Atomic force microscopy imaging (AFM)

Atomic force microscope (Multimode 8 with a Nanoscope V controller, Bruker, Billerica, MA, USA) in the semiautomatic high-speed tapping mode was applied to collect AFM height images of AGP samples. Imaging was performed by means of a silicon nitride cantilever with a 2-nm nominal radius of the pyramidal tip, nominal resonance frequency 130 kHz, and a nominal spring constant of 0.4 N/m (ScanAsyst-AIR-HR, Bruker, Billerica, MA, USA). Lyophilised AGP samples were diluted in ultrapure water to the concentration of 0.1 mg ml−1 and then subjected to ultrasounds for 10 s and mixed for 2 h. The samples were then deposited on freshly cleaved mica sheets by a spin coater SPIN150i (SPS-EUROPE, Putten, The Netherlands) and dried in a desiccator (relative humidity RH 15%) at 22 °C overnight. At least ten AFM images were collected for each sample. The quantitative analysis of AFM height images was performed using SPIP 6.2.0 software (Image Metrology, Hørsholm, Denmark). First, all images were flattened using third order polynomial fitting to remove the bow effect of the surface. Basic image correction procedures including smoothing and noise reduction by Gaussian (SD 1) and median (3 × 3 weak) filtering was applied.

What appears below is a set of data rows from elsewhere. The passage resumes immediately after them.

(* ===== verification/Adapter.v ===== *)
(** * The engine adapters

    adapters/core/kvcache_core: [KVCacheConnector], the Python side of the C interface of
    Abi.v, and the compressed store and retrieve of kv_compress.py over the codec of
    TensorCodec.v; adapters/sglang/kvcache_sglang: the backend an engine calls and the
    driver that fetches on a pool of worker threads. The adapters of AIBrix, TGI, LMDeploy,
    MII and Dynamo make the same calls under other names.

    A method is a program that calls the C interface and goes on with the reply, so that
    other threads and clients may come between two calls; an exception ends it. Buffers
    that the interface fills are values. SHA-1 and BLAKE2b are parameters.

    The theorems: what an engine stores it retrieves, among the calls of others, if it fits
    in the buffer for the whole chunks ([stored_is_retrieved]); the driver releases every
    handle it looked up exactly once, after its last use ([handles_are_released]). *)

From S2P Require Import Prelude Mtls Locator Lpm StateWal DramTier NvmeTier Ingest ColdTier TierManager HeadlessNode NodeCorrect Abi TensorCodec.
From Stdlib Require Import ZArith Lia.

Open Scope Z_scope.

Module Adapter.

Import Locator Node Abi.
#[local] Notation str := Mtls.str.

(** ** Programs over the C interface *)

Inductive ncall :=
| KvLookup (tokens : list Z)
| KvReserve (l : kv_locator_t) (n : Z)
| KvWrite (addr : Z) (d : bytes)
| KvPublish (h watermark : Z)
| KvSeal (h : Z) (tokens : list Z)
| KvFetch (h len : Z)
| KvWait
| KvRelease (h : Z)
| KvStored (h : Z).

Definition reply (c : ncall) : Type :=
  match c with
  | KvLookup _ => code * option lookup_answer
  | KvReserve _ _ => code * option (Z * kv_buffer)
  | KvWrite _ _ => unit
  | KvFetch _ _ => code * option bytes
  | KvStored _ => code * option Z
  | _ => code
  end.

Inductive exn := KVCacheError (op : bytes) (status : code) | ValueError | RuntimeError | KeyError | OverflowError.

Inductive prog (A : Type) :=
| Ret (a : A)
| Raise (e : exn)
| Do (c : ncall) (k : reply c -> prog A).
#[global] Arguments Ret {A}.
#[global] Arguments Raise {A}.
#[global] Arguments Do {A}.

#[export] Instance prog_ret : MRet prog := @Ret.
#[export] Instance prog_bind : MBind prog := fix go A B f p {struct p} :=
  match p with Ret a => f a | Raise e => Raise e | Do c k => Do c (fun r => go A B f (k r)) end.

A “Particle & Pore Analysis” module was used to extract the AGP molecules automatically and calculate their geometric parameters (diameter, area, maximum height, mean height, aspect ratio, compactness, elongation). Description of parameters according to available information in SPIP 6.2.0 software (Image Metrology, Hørsholm, Denmark):

Aspect ratio is the aspect ratio defined as Length over Breadth. The aspect ratio will from this definition always be greater than or equal to 1.0. The aspect ratio of both a circle and square is 1.0, whereas other shapes will have a value less than 1.0.

Compactness is a measure expressing how compact a feature is. A circle will have a compactness of 1.0, a squares compactness is 1.1284, whereas elongated and irregular shapes result in values less than 1.0.

Elongation is a measure indicating how elongated a shape is. A square or circle will return the value zero. As these shapes changes towards a long rectangle or ellipse the returned value converges towards 1.0.

Statistical analysis

The data were statistically analysed using OriginPro 8.5 software (Origin Lab v 8.5 Pro, Northampton, USA) and STASTICA 18.0 (StatSoft, Inc., 1984–2008). Analysis of variance (one-way ANOVA) followed by post hoc Tukey's honestly significant difference test was used for comparisons of the mean values. For all analyses, the significance level was estimated at p = 0.05.